Wednesday, September 3, 2008

Health care Card In India for the poor



Rashtriya Swasthya Bima Yojana which was formally launched on the 1st of October last year to help provide smart card based cashless health insurance cover up to Rs.30,000 or $700 to the Below poverty Line or BPL families in the next five years under the Health Insurance Scheme. An estimated six crore BPL workers in all 600 districts in the country at one lakh workers per district would be covered for 120 district per year starting from this financial year. The Central Government has already issued Guidelines and a Draft Tender Document has been prepared and sent to all the States.
This is how it works, total sum insured would be Rs. 30,000/- per family, per annum, on a family floater basis. It would operate through cashless transactions and would cover hospitalization expenses, taking care of most of the illnesses with as least exclusions as possible. An initial allocation of Rs.250 crore has been made in the budget 2008-09. The Centre would contribute 75% of the annual premium whereas the States would be contributing the remaining 25%.
The use of smart card will make this project totally cashless and provide interoperability to facilitate use by migrant labor and use of IT applications for the poorest of the poor make this scheme unique in nature. The Scheme would use both public and private service providers for delivering the insurance package. It would also seek the contribution of Rs.30, by way of Registration fee, from the BPL beneficiary with a view to inculcating a sense of ownership in them. Fifteen States (Delhi, Rajasthan, Gujarat, Haryana, Bihar, Uttrakhand, Kerala, Punjab, Chhattisgarh, Jharkhand, Uttar Pradesh, Tamilnadu, Karnataka, Maharashtra and West Bengal) have been approved. States of Orissa and Himachal Pradesh are likely to start very soon. All States, except the States in the North-East and J&K, have formally communicated their participation in this program. The Enrolment software has, by and large, stabilized but the real challenge would be the operation of Transaction software which will be used in the hospitals. The specifications for Transaction Software have been approved and released. A Certification System has also been put in place. A couple of Service Providers have submitted the software for certification.

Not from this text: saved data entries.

Lemma orderings_length (l : list A) : length (orderings l) = fact (length l).
Proof.
  induction l as [|x l IH]; [reflexivity|].
  cbn [orderings length fact].
  rewrite flat_map_constant_length with (c := S (length l)).
  - rewrite IH. apply Nat.mul_comm.
  - intros p Hp. rewrite insertEverywhere_length. f_equal.
    symmetry. apply Permutation_length, orderings_perm, Hp.
Qed.

Lemma flat_map_NoDup {B C} (f : B -> list C) (L : list B) :
  NoDup L ->
  (forall p, In p L -> NoDup (f p)) ->
  (forall p q z, In p L -> In q L -> In z (f p) -> In z (f q) -> p = q) ->
  NoDup (flat_map f L).
Proof.
  induction 1 as [|p L Hp Hn IH]; intros Hf Hdis; simpl; [constructor|].
  apply NoDup_app.
  - apply Hf. left. reflexivity.
  - apply IH.
    + intros q Hq. apply Hf. right. exact Hq.
    + intros q1 q2 z H1 H2. apply Hdis; right; assumption.
  - intros z Hz Hz'. apply in_flat_map in Hz'. destruct Hz' as (q & Hq & Hz').
    assert (p = q) by (apply (Hdis p q z); [left; reflexivity | right; exact Hq | | ];
                       assumption).
    subst q. contradiction.
Qed.

Lemma orderings_NoDup (l : list A) : NoDup l -> NoDup (orderings l).
Proof.
  induction 1 as [|x l Hx Hn IH]; simpl.
  - repeat constructor. intros [].
  - assert (Hnot : forall p, In p (orderings l) -> ~ In x p).
    { intros p Hp Hin. apply Hx. eapply Permutation_in; [|exact Hin].
      symmetry. apply orderings_perm, Hp. }
    apply flat_map_NoDup; [exact IH | |].
    + intros p Hp. apply insertEverywhere_NoDup, Hnot, Hp.
    + intros p q z Hp Hq Hzp Hzq.
      rewrite <- (insertEverywhere_remove x p z (Hnot p Hp) Hzp).
      apply (insertEverywhere_remove x q z (Hnot q Hq) Hzq).
Qed.

Lemma list_sum_map_add {B} (a b : B -> nat) (Q : list B) :
  list_sum (map (fun p => (a p + b p)%nat) Q)
  = (list_sum (map a Q) + list_sum (map b Q))%nat.
Proof.
  induction Q as [|q Q IH]; simpl; [reflexivity|]. rewrite IH. lia.
Qed.

Lemma indicator_sum (y : A) (Q : list A) :
  NoDup Q ->
  In y Q ->
  list_sum (map (fun p => if eq_dec y p then 1%nat else 0%nat) Q) = 1%nat.
Proof.
  induction 1 as [|q Q Hq HQ IH]; intros Hin; [destruct Hin|].
  simpl. destruct (eq_dec y q) as [-> | Hne].
  - assert (Hz : forall Q', ~ In q Q' ->
              list_sum (map (fun p => if eq_dec q p then 1%nat else 0%nat) Q') = 0%nat).
    { induction Q' as [|q' Q' IH']; intros Hn; [reflexivity|].
      simpl. destruct (eq_dec q q') as [-> | _].
      - exfalso. apply Hn. left. reflexivity.
      - apply IH'. intros H. apply Hn. right. exact H. }
    now rewrite (Hz Q Hq).
  - destruct Hin as [-> | Hin]; [congruence|]. now apply IH.
Qed.

(** Sorting the elements of [xs] by their image: the classes of the
    values in [P] add up to all of [xs]. *)
Lemma classes_add_up {X} (f : X -> A) (P : list A) (xs : list X) :
  NoDup P ->
  (forall x, In x xs -> In (f x) P) ->
  list_sum (map (fun p => length (filter (fun x => if eq_dec (f x) p then true else false) xs)) P)
  = length xs.
Proof.
  intros HP. induction xs as [|x xs IH]; intros Hin.
  - clear HP Hin. induction P as [|p P IHP]; [reflexivity|].
    simpl. exact IHP.
  - rewrite (map_ext _ (fun p => ((if eq_dec (f x) p then 1 else 0)
               + length (filter (fun x => if eq_dec (f x) p then true else false) xs))%nat)).
    + rewrite list_sum_map_add, IH, indicator_sum; [reflexivity | exact HP | |].
      * apply Hin. left. reflexivity.
      * intros y Hy. apply Hin. right. exact Hy.
    + intros p. simpl. destruct (eq_dec (f x) p); reflexivity.
Qed.

End Orderings.

Lemma allBits_length n : length (allBits n) = (2 ^ n)%nat.
Proof.
  induction n as [|n IH]; [reflexivity|].
  cbn [allBits]. rewrite length_app, !length_map, IH, Nat.pow_succ_r'. lia.
Qed.

Lemma three_not_power_of_two n : ~ Nat.divide 3 (2 ^ n).
Proof.
  induction n as [|n IH]; intros H.
  - destruct H as [k Hk]. simpl in Hk. lia.
  - rewrite Nat.pow_succ_r' in H. apply Nat.gauss in H; [contradiction | reflexivity].
Qed.

Lemma three_divides_fact n : (3 <= n)%nat -> Nat.divide 3 (fact n).
Proof.
  induction n as [|n IH]; intros H; [lia|].
  destruct (Nat.eq_dec n 2) as [-> | Hn].
  - exists 2%nat. reflexivity.
  - cbn [fact]. apply Nat.divide_mul_r, IH. lia.
Qed.

Lemma CHOSUNG_QUESTIONS_NoDup : NoDup CHOSUNG_QUESTIONS.
Proof.
  assert (H : nodup Question_eq_dec CHOSUNG_QUESTIONS = CHOSUNG_QUESTIONS)
    by (vm_compute; reflexivity).
  rewrite <- H. apply NoDup_nodup.
Qed.

(** ** Selecting the round *)

Lemma list_sum_const {B} (c : nat) (Q : list B) :
  list_sum (map (fun _ => c) Q) = (length Q * c)%nat.
Proof.
  induction Q as [|q Q IH]; simpl; [reflexivity|]. now rewrite IH.
Qed.

(** However the engine sorts and however many random bits it draws, the
    orderings of the ten questions cannot all be equally likely: there are
    [10!] of them, and the [2 ^ n] bit sequences do not split into [10!]
    classes of one size. *)
Lemma no_uniform_shuffle sortRandom n :
  (forall bits, Permutation CHOSUNG_QUESTIONS (sortRandom bits CHOSUNG_QUESTIONS)) ->
  ~ uniformShuffle sortRandom n.
Proof.
  intros Hperm Huni.
  assert (Hsum := classes_add_up questions_eq_dec
                (fun bits => sortRandom bits CHOSUNG_QUESTIONS)
                (orderings CHOSUNG_QUESTIONS) (allBits n)
                (orderings_NoDup Question_eq_dec _ CHOSUNG_QUESTIONS_NoDup)
                (fun bits _ => orderings_complete _ _ (Hperm bits))).
  rewrite (map_ext_in _ (fun _ => outcomes sortRandom n CHOSUNG_QUESTIONS)) in Hsum.
  - rewrite list_sum_const, orderings_length, allBits_length in Hsum.
    apply (three_not_power_of_two n). rewrite <- Hsum.
    apply Nat.divide_mul_l, three_divides_fact.
    change (length CHOSUNG_QUESTIONS) with 10%nat. lia.
  - intros p Hp. apply Huni; [apply orderings_perm, Hp | reflexivity].
Qed.

Lemma firstn_NoDup {B} (n : nat) (l : list B) : NoDup l -> NoDup (firstn n l).
Proof.
  intros H. rewrite <- (firstn_skipn n l) in H.
  apply NoDup_app_remove_r in H. exact H.
Qed.

Lemma firstn_incl {B} (n : nat) (l : list B) : incl (firstn n l) l.
Proof.
  intros x H. rewrite <- (firstn_skipn n l). apply in_or_app. left. exact H.
Qed.

Lemma insertRandom_perm {B} (x : B) l : forall bits,
  Permutation (x :: l) (fst (insertRandom x l bits)).
Proof.
  induction l as [|y l IH]; intros bits; [reflexivity|].
  destruct bits as [|[|] bits]; simpl; try reflexivity.
  specialize (IH bits). destruct (insertRandom x l bits) as [out rest].
  simpl in *. rewrite perm_swap. now apply perm_skip.
Qed.

Lemma sortRandomInsertion_perm {B} (l : list B) : forall bits,
  Permutation l (fst (sortRandomInsertion bits l)).
Proof.
  induction l as [|x l IH]; intros bits; [constructor|].
  simpl. specialize (IH bits).
  destruct (sortRandomInsertion bits l) as [sorted rest]. simpl in IH.
  rewrite <- insertRandom_perm. now apply perm_skip.
Qed.

(** C4, as the code has it.  With a sort that rearranges its array, the
    round of a started session is the first five questions of a
    rearrangement of the bank: five questions, no two the same, each from
    the bank. *)
Theorem round_is_start_of_a_rearrangement sortRandom bits r w :
  isAuthReady r = true ->
  (forall bs, Permutation CHOSUNG_QUESTIONS (sortRandom bs CHOSUNG_QUESTIONS)) ->
  exists shuffled round,
    Permutation CHOSUNG_QUESTIONS shuffled
    /\ round = firstn 5 shuffled
    /\ currentQuestion (state (startGame sortRandom bits r w)) = Some round
    /\ length round = 5%nat
    /\ NoDup round
    /\ incl round CHOSUNG_QUESTIONS.
Proof.
  intros Hr Hperm.
  destruct (startGame_state sortRandom bits r w Hr) as (_ & _ & _ & _ & Hq).
  exists (sortRandom bits CHOSUNG_QUESTIONS), (firstn 5 (sortRandom bits CHOSUNG_QUESTIONS)).
  specialize (Hperm bits).
  split; [exact Hperm|]. split; [reflexivity|]. split; [exact Hq|].
  split; [|split].
  - rewrite length_firstn, <- (Permutation_length Hperm). reflexivity.
  - apply firstn_NoDup. eapply Permutation_NoDup; [exact Hperm|].
    apply CHOSUNG_QUESTIONS_NoDup.
  - intros q H. apply firstn_incl in H.
    eapply Permutation_in; [symmetry; exact Hperm | exact H].
Qed.

(** ** The handlers at work *)

(** The scenario of the specification on the first two questions: a correct
    answer with ten seconds left scores twenty; after the delay the second
    question is up with a fresh countdown; letting it run out keeps the
    score and reveals the answer under the timeout marker. *)
Example scenario_correct_then_timeout :
  let w1 := run toLowerCaseLatin typedCorrect [Submit] in
  let w2 := run toLowerCaseLatin w1 [Fire 0] in
  let w3 := run toLowerCaseLatin w2
                [Tick; Tick; Tick; Tick; Tick; Tick; Tick; Tick; Tick; Tick; TimeUp] in
  (score (state w1), type (feedback (state w1))) = (20, js "correct")
  /\ (currentQuestionIndex (state w2), timeLeft (state w2), text (feedback (state w2)))
     = (1, 10, js "")
  /\ (score (state w3), lastWrongInput (state w3), correctAnswerText (state w3))
     = (20, js "시간 초과", js "과자").
Proof. vm_compute. repeat split. Qed.

Example scenario_wrong_answer :
  let w := run toLowerCaseLatin typedWrong [Submit] in
  (lastWrongInput (state w), correctAnswerText (state w), showAnswer (state w),
   score (state w))
  = (js "Watermelon", js "안녕하세요", true, 0).
Proof. reflexivity. Qed.

(** The callback that ends the session was created in the render before
    the last points were added: after a correct last answer the result
    screen shows the twenty points, while the comparison with the stored
    high score was made with the score of that earlier render. *)
Example last_answer_compared_before_its_points :
  let w := run toLowerCaseLatin lastQuestionWorld [Submit; Fire 0] in
  (phase (state w), score (state w), highScore (state w), isNewHighScore (state w),
   updates w)
  = (PhaseResult, 20, 0, false, []).
Proof. reflexivity. Qed.

(** C3.  Two sessions played from the start button on by a signed-in
    player whose stored high score is 0.  In the first, four questions are
    missed and the fifth is answered with ten seconds left: the session
    ends with 20 points, more than the stored 0, and yet the local high
    score stays 0, the flag stays down and nothing is written.  In the
    second, all five questions are answered at once: the session ends with
    100 points, and the local high score and the one write carry 80.  The
    score compared and written is the one of the render before the last
    answer. *)
Lemma session_end_misses_points_of_last_answer :
  let w := appRun toLowerCaseLatin insertionShuffle readyWorld fourMissesThenCorrect in
  let w' := appRun toLowerCaseLatin insertionShuffle readyWorld perfectGame in
  (phase (state w), score (state w), highScore (state w), isNewHighScore (state w),
   updates w)
  = (PhaseResult, 20, 0, false, [])
  /\ (phase (state w'), score (state w'), highScore (state w'), isNewHighScore (state w'),
      updates w')
     = (PhaseResult, 100, 80, true, [mkDocUpdate (js "uid-1") 80]).
Proof. vm_compute. split; reflexivity. Qed.

Example ranking_of_three :
  rankingData (state (onRankingSnapshot readyState withMe readyWorld))
  = [Entry.mk 1 (js "uid-1") (js "플레이어-uid-") 50;
     Entry.mk 2 (js "uid-2") (js "플레이어-uid-") 30;
     Entry.mk 3 (js "uid-3") (js "플레이어-uid-") 30]
  /\ myRank (state (onRankingSnapshot readyState withMe readyWorld))
     = Some (MyRank.mk 1 50).
Proof. split; reflexivity. Qed.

The card is works at both public and private hospitals that have pre-enrolled in the program. The card system functions like a health savings accounts with s consumer-driven incentives to manage costs wisely. The program launched in April has already drawn 1.5 million enrollees. The government hopes 60 million more will join buy the 1st anniversary of the program.

The challenges are many; the back-end data base management which would ultimately make the scheme paperless can lead to fraud and insecurity. This is a long term exercise which will take a few months. If a person is not present in his home state he is not eligible he has to return to his home state to qualify. Not all private practices and hospitals will be willing to allocate discount rate for such a system and until now there are just few enrollees. This type of card should not lead to the market distortions that occurred in the United States after Medicaid and Medicare came into existence. Another challenge is that it only covers medication to a certain extent which would eat a large chunk of money. This is a good move by the government to help the underprivileged yet deserving population, we have to wait and watch how far this scheme is successful. While the use of the card is limited to care at hospitals, it still goes a long way to reduce the chance that medical debt will financially crush already-impoverished families. And with one-third of the world's poor living within its borders, India is right to address its health care challenge the budget provides for Rs.10 billion for the Aam Admi Bima Yojana that provides insurance cover to poor households. This will cover 10 million poor households in addition to the 10 million likely to be covered by Sep 30 this year.